• YOUR TASK
Each line of the data must be set down again without a single difference.

[Stored items]
(** Plane [j] of the pixels [buf] after plane [k] was assigned. *)
Lemma plane_after_assignment (c npix k j : nat) (buf plane : list scalar) :
  List.length buf = (npix * c)%nat -> (k < c)%nat ->
  List.length plane = npix ->
  map (fun px => nth j px (SInt 0))
    (Numpy.chunks c npix
       (flat_map (fun i => Numpy.set_nth k (nth i (Numpy.chunks c npix buf) [])
                             (nth i plane (SInt 0)))
          (seq 0 npix)))
  = if Nat.eqb j k then plane
    else map (fun px => nth j px (SInt 0)) (Numpy.chunks c npix buf).
Proof.
  intros Hbuf Hk Hplane.
  rewrite chunks_flat_map_in.
  2:{ intros i Hi. rewrite length_set_nth. apply chunks_item_length; [exact Hbuf | lia]. }
  rewrite map_map.
  assert (E : forall i, In i (seq 0 npix) ->
              nth j (Numpy.set_nth k (nth i (Numpy.chunks c npix buf) [])
                       (nth i plane (SInt 0))) (SInt 0)
              = if Nat.eqb j k then nth i plane (SInt 0)
                else nth j (nth i (Numpy.chunks c npix buf) []) (SInt 0)).
  { intros i Hi. apply in_seq in Hi. apply nth_set_nth.
    rewrite chunks_item_length; [exact Hk | exact Hbuf | lia]. }
  rewrite (map_ext_in _ _ _ E).
  destruct (Nat.eqb j k).
  - rewrite <- Hplane. apply map_nth_seq.
  - rewrite <- (chunks_length c npix buf) at 1.
    apply (map_items (fun px => nth j px (SInt 0))).
Qed.

(** Plane [j] of the pixels [buf] after [f] was applied to every
    element. *)
Lemma plane_of_map (f : scalar -> scalar) (c npix j : nat) (buf : list scalar) :
  List.length buf = (npix * c)%nat -> (j < c)%nat ->
  map (fun px => nth j px (SInt 0)) (Numpy.chunks c npix (map f buf))
  = map f (map (fun px => nth j px (SInt 0)) (Numpy.chunks c npix buf)).
Proof.
  intros Hbuf Hj. rewrite chunks_map, !map_map.
  rewrite <- (map_items _ (Numpy.chunks c npix buf) []).
  rewrite <- (map_items (fun px => f (nth j px (SInt 0))) (Numpy.chunks c npix buf) []).
  apply map_ext_in. intros i Hi. apply in_seq in Hi. rewrite chunks_length in Hi.
  rewrite (nth_indep _ (SInt 0) (f (SInt 0))).
  - apply map_nth.
  - rewrite length_map, chunks_item_length; [exact Hj | exact Hbuf | lia].
Qed.

(** The elements of a well-formed colour image: one per pixel and
    channel. *)
Lemma pixel_count (s : list Z) (t : dtype) (buf : list scalar) :
  Image.is_shape_and_dtype_valid (Some s) (Some t) = true ->
  s <> [] ->
  List.length buf = Z.to_nat (Numpy.size_of s) ->
  List.length buf
  = (Z.to_nat (Numpy.size_of (removelast s)) * Z.to_nat (last s 0%Z))%nat.
Proof.
  intros Hv Hne ->.
  pose proof (valid_extents_positive s t Hv) as P.
  rewrite <- (removelast_app_last s Hne) in P at 1.
  apply Forall_app in P. destruct P as [P1 P2].
  apply size_of_positive in P1. inversion P2 as [|x l Hx _]; subst.
  rewrite <- (removelast_app_last s Hne) at 1.
  rewrite size_of_app. unfold Numpy.size_of at 2. cbn [fold_right].
  rewrite Z.mul_1_r. apply Z2Nat.inj_mul; lia.
Qed.

(** X26.  [function_invert] of a valid, well-formed RGBA image: one
    subtraction from 255 is made on the payload; the result carries
    the calibrations and the metadata of the source, and a payload of
    the same shape and element type whose alpha plane is the source's
    and whose three colour planes are the source's, each element
    subtracted from 255. *)
Theorem function_invert_rgba (R : ArrayRoutines) (dm : DM) (d : ndarray)
    (Hd : data dm = Some d) (Hv : Image.is_data_valid d = true)
    (Ha : Image.is_data_rgba d = true) (Hw : well_formed d) :
  exists c : ndarray,
    function_invert R dm
    = ([KernelCall "numpy.subtract" [d]],
       Ok (Some (DataAndMetadata.mk (Some c) (intensity_calibration dm)
                   (dimensional_calibrations dm) (metadata dm))))
    /\ nd_shape c = nd_shape d
    /\ nd_dtype c = nd_dtype d
    /\ Numpy.channel c 3 = Numpy.channel d 3
    /\ forall j : nat, (j < 3)%nat ->
         nd_buf (Numpy.channel c j)
         = map Numpy.uint8_rsub (nd_buf (Numpy.channel d j)).
Proof.
  unfold function_invert, function_invert_calculate_data.
  rewrite (valid_data_shape dm d Hd Hv), Hd, Hv. cbn [negb].
  pose proof Ha as Ha'. unfold Image.is_data_rgba in Ha'.
  unfold Image.is_shape_and_dtype_rgb_type. rewrite Ha', orb_true_r.
  rewrite Ha.
  unfold Image.is_shape_and_dtype_rgba in Ha'.
  apply andb_true_iff in Ha'. destruct Ha' as [Ha' H4].
  apply andb_true_iff in Ha'. destruct Ha' as [_ H3].
  apply Z.eqb_eq in H4. apply Nat.eqb_eq in H3.
  assert (Hne : nd_shape d <> []) by (intros E; rewrite E in H3; discriminate H3).
  pose proof (pixel_count (nd_shape d) (nd_dtype d) (nd_buf d) Hv Hne Hw) as Hbuf.
  rewrite H4 in Hbuf. change (Z.to_nat 4) with 4%nat in Hbuf.
  unfold numpy_rsub_255, invoke, bind, ret, new_data_and_metadata. cbn [app].
  eexists. split; [reflexivity|]. split; [reflexivity|]. split; [reflexivity|].
  unfold Numpy.channel, Numpy.set_channel. cbn [nd_shape nd_dtype nd_buf].
  rewrite H4. change (Z.to_nat 4) with 4%nat.
  split.
  - f_equal.
    rewrite (plane_after_assignment 4 _ 3 3);
      [reflexivity | rewrite length_map; exact Hbuf | lia
       | rewrite length_map; apply chunks_length].
  - intros j Hj.
    rewrite (plane_after_assignment 4 _ 3 j);
      [ | rewrite length_map; exact Hbuf | lia
        | rewrite length_map; apply chunks_length].
    replace (Nat.eqb j 3) with false by (symmetry; apply Nat.eqb_neq; lia).
    apply plane_of_map; [exact Hbuf | lia].
Qed.

Lemma function_invert_rgba_1x2 :
  exists c : ndarray,
    result (function_invert plain_routines dm_rgba) = Ok (Some
      (DataAndMetadata.mk (Some c) Calibration.uncalibrated (Some [nm; nm]) []))
    /\ nd_buf (Numpy.channel c 3) = [SInt 255; SInt 128]
    /\ nd_buf (Numpy.channel c 0) = [SInt 245; SInt 215].
Proof.
  destruct (function_invert_rgba plain_routines dm_rgba image_rgba
              eq_refl eq_refl eq_refl eq_refl) as (c & Hr & _ & _ & H3 & Hj).
  exists c. rewrite Hr, H3, (Hj 0%nat) by lia.
  split; [reflexivity|]. split; reflexivity.
Defined.

Lemma uint8_rsub_involutive (buf : list scalar) :
  forallb (fun x => match x with
                    | SInt z => (0 <=? z) && (z <? 256)
                    | _ => false
                    end) buf = true ->
  map Numpy.uint8_rsub (map Numpy.uint8_rsub buf) = buf.
Proof.
  induction buf as [|x buf IH]; intros H; [reflexivity|].
  cbn [forallb] in H. apply andb_true_iff in H. destruct H as [Hx H].
  cbn [map]. rewrite (IH H). f_equal.
  destruct x as [z| |]; try discriminate Hx.
  apply andb_true_iff in Hx. destruct Hx as [H0 H1].
  apply Z.leb_le in H0. apply Z.ltb_lt in H1.
  unfold Numpy.uint8_rsub. f_equal.
  rewrite (Z.mod_small (255 - z)) by lia.
  rewrite Z.mod_small by lia. lia.
Qed.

• EXERCISE ANSWER
(** Plane [j] of the pixels [buf] after plane [k] was assigned. *)
Lemma plane_after_assignment (c npix k j : nat) (buf plane : list scalar) :
  List.length buf = (npix * c)%nat -> (k < c)%nat ->
  List.length plane = npix ->
  map (fun px => nth j px (SInt 0))
    (Numpy.chunks c npix
       (flat_map (fun i => Numpy.set_nth k (nth i (Numpy.chunks c npix buf) [])
                             (nth i plane (SInt 0)))
          (seq 0 npix)))
  = if Nat.eqb j k then plane
    else map (fun px => nth j px (SInt 0)) (Numpy.chunks c npix buf).
Proof.
  intros Hbuf Hk Hplane.
  rewrite chunks_flat_map_in.
  2:{ intros i Hi. rewrite length_set_nth. apply chunks_item_length; [exact Hbuf | lia]. }
  rewrite map_map.
  assert (E : forall i, In i (seq 0 npix) ->
              nth j (Numpy.set_nth k (nth i (Numpy.chunks c npix buf) [])
                       (nth i plane (SInt 0))) (SInt 0)
              = if Nat.eqb j k then nth i plane (SInt 0)
                else nth j (nth i (Numpy.chunks c npix buf) []) (SInt 0)).
  { intros i Hi. apply in_seq in Hi. apply nth_set_nth.
    rewrite chunks_item_length; [exact Hk | exact Hbuf | lia]. }
  rewrite (map_ext_in _ _ _ E).
  destruct (Nat.eqb j k).
  - rewrite <- Hplane. apply map_nth_seq.
  - rewrite <- (chunks_length c npix buf) at 1.
    apply (map_items (fun px => nth j px (SInt 0))).
Qed.

(** Plane [j] of the pixels [buf] after [f] was applied to every
    element. *)
Lemma plane_of_map (f : scalar -> scalar) (c npix j : nat) (buf : list scalar) :
  List.length buf = (npix * c)%nat -> (j < c)%nat ->
  map (fun px => nth j px (SInt 0)) (Numpy.chunks c npix (map f buf))
  = map f (map (fun px => nth j px (SInt 0)) (Numpy.chunks c npix buf)).
Proof.
  intros Hbuf Hj. rewrite chunks_map, !map_map.
  rewrite <- (map_items _ (Numpy.chunks c npix buf) []).
  rewrite <- (map_items (fun px => f (nth j px (SInt 0))) (Numpy.chunks c npix buf) []).
  apply map_ext_in. intros i Hi. apply in_seq in Hi. rewrite chunks_length in Hi.
  rewrite (nth_indep _ (SInt 0) (f (SInt 0))).
  - apply map_nth.
  - rewrite length_map, chunks_item_length; [exact Hj | exact Hbuf | lia].
Qed.

(** The elements of a well-formed colour image: one per pixel and
    channel. *)
Lemma pixel_count (s : list Z) (t : dtype) (buf : list scalar) :
  Image.is_shape_and_dtype_valid (Some s) (Some t) = true ->
  s <> [] ->
  List.length buf = Z.to_nat (Numpy.size_of s) ->
  List.length buf
  = (Z.to_nat (Numpy.size_of (removelast s)) * Z.to_nat (last s 0%Z))%nat.
Proof.
  intros Hv Hne ->.
  pose proof (valid_extents_positive s t Hv) as P.
  rewrite <- (removelast_app_last s Hne) in P at 1.
  apply Forall_app in P. destruct P as [P1 P2].
  apply size_of_positive in P1. inversion P2 as [|x l Hx _]; subst.
  rewrite <- (removelast_app_last s Hne) at 1.
  rewrite size_of_app. unfold Numpy.size_of at 2. cbn [fold_right].
  rewrite Z.mul_1_r. apply Z2Nat.inj_mul; lia.
Qed.

(** X26.  [function_invert] of a valid, well-formed RGBA image: one
    subtraction from 255 is made on the payload; the result carries
    the calibrations and the metadata of the source, and a payload of
    the same shape and element type whose alpha plane is the source's
    and whose three colour planes are the source's, each element
    subtracted from 255. *)
Theorem function_invert_rgba (R : ArrayRoutines) (dm : DM) (d : ndarray)
    (Hd : data dm = Some d) (Hv : Image.is_data_valid d = true)
    (Ha : Image.is_data_rgba d = true) (Hw : well_formed d) :
  exists c : ndarray,
    function_invert R dm
    = ([KernelCall "numpy.subtract" [d]],
       Ok (Some (DataAndMetadata.mk (Some c) (intensity_calibration dm)
                   (dimensional_calibrations dm) (metadata dm))))
    /\ nd_shape c = nd_shape d
    /\ nd_dtype c = nd_dtype d
    /\ Numpy.channel c 3 = Numpy.channel d 3
    /\ forall j : nat, (j < 3)%nat ->
         nd_buf (Numpy.channel c j)
         = map Numpy.uint8_rsub (nd_buf (Numpy.channel d j)).
Proof.
  unfold function_invert, function_invert_calculate_data.
  rewrite (valid_data_shape dm d Hd Hv), Hd, Hv. cbn [negb].
  pose proof Ha as Ha'. unfold Image.is_data_rgba in Ha'.
  unfold Image.is_shape_and_dtype_rgb_type. rewrite Ha', orb_true_r.
  rewrite Ha.
  unfold Image.is_shape_and_dtype_rgba in Ha'.
  apply andb_true_iff in Ha'. destruct Ha' as [Ha' H4].
  apply andb_true_iff in Ha'. destruct Ha' as [_ H3].
  apply Z.eqb_eq in H4. apply Nat.eqb_eq in H3.
  assert (Hne : nd_shape d <> []) by (intros E; rewrite E in H3; discriminate H3).
  pose proof (pixel_count (nd_shape d) (nd_dtype d) (nd_buf d) Hv Hne Hw) as Hbuf.
  rewrite H4 in Hbuf. change (Z.to_nat 4) with 4%nat in Hbuf.
  unfold numpy_rsub_255, invoke, bind, ret, new_data_and_metadata. cbn [app].
  eexists. split; [reflexivity|]. split; [reflexivity|]. split; [reflexivity|].
  unfold Numpy.channel, Numpy.set_channel. cbn [nd_shape nd_dtype nd_buf].
  rewrite H4. change (Z.to_nat 4) with 4%nat.
  split.
  - f_equal.
    rewrite (plane_after_assignment 4 _ 3 3);
      [reflexivity | rewrite length_map; exact Hbuf | lia
       | rewrite length_map; apply chunks_length].
  - intros j Hj.
    rewrite (plane_after_assignment 4 _ 3 j);
      [ | rewrite length_map; exact Hbuf | lia
        | rewrite length_map; apply chunks_length].
    replace (Nat.eqb j 3) with false by (symmetry; apply Nat.eqb_neq; lia).
    apply plane_of_map; [exact Hbuf | lia].
Qed.

Lemma function_invert_rgba_1x2 :
  exists c : ndarray,
    result (function_invert plain_routines dm_rgba) = Ok (Some
      (DataAndMetadata.mk (Some c) Calibration.uncalibrated (Some [nm; nm]) []))
    /\ nd_buf (Numpy.channel c 3) = [SInt 255; SInt 128]
    /\ nd_buf (Numpy.channel c 0) = [SInt 245; SInt 215].
Proof.
  destruct (function_invert_rgba plain_routines dm_rgba image_rgba
              eq_refl eq_refl eq_refl eq_refl) as (c & Hr & _ & _ & H3 & Hj).
  exists c. rewrite Hr, H3, (Hj 0%nat) by lia.
  split; [reflexivity|]. split; reflexivity.
Defined.

Lemma uint8_rsub_involutive (buf : list scalar) :
  forallb (fun x => match x with
                    | SInt z => (0 <=? z) && (z <? 256)
                    | _ => false
                    end) buf = true ->
  map Numpy.uint8_rsub (map Numpy.uint8_rsub buf) = buf.
Proof.
  induction buf as [|x buf IH]; intros H; [reflexivity|].
  cbn [forallb] in H. apply andb_true_iff in H. destruct H as [Hx H].
  cbn [map]. rewrite (IH H). f_equal.
  destruct x as [z| |]; try discriminate Hx.
  apply andb_true_iff in Hx. destruct Hx as [H0 H1].
  apply Z.leb_le in H0. apply Z.ltb_lt in H1.
  unfold Numpy.uint8_rsub. f_equal.
  rewrite (Z.mod_small (255 - z)) by lia.
  rewrite Z.mod_small by lia. lia.
Qed.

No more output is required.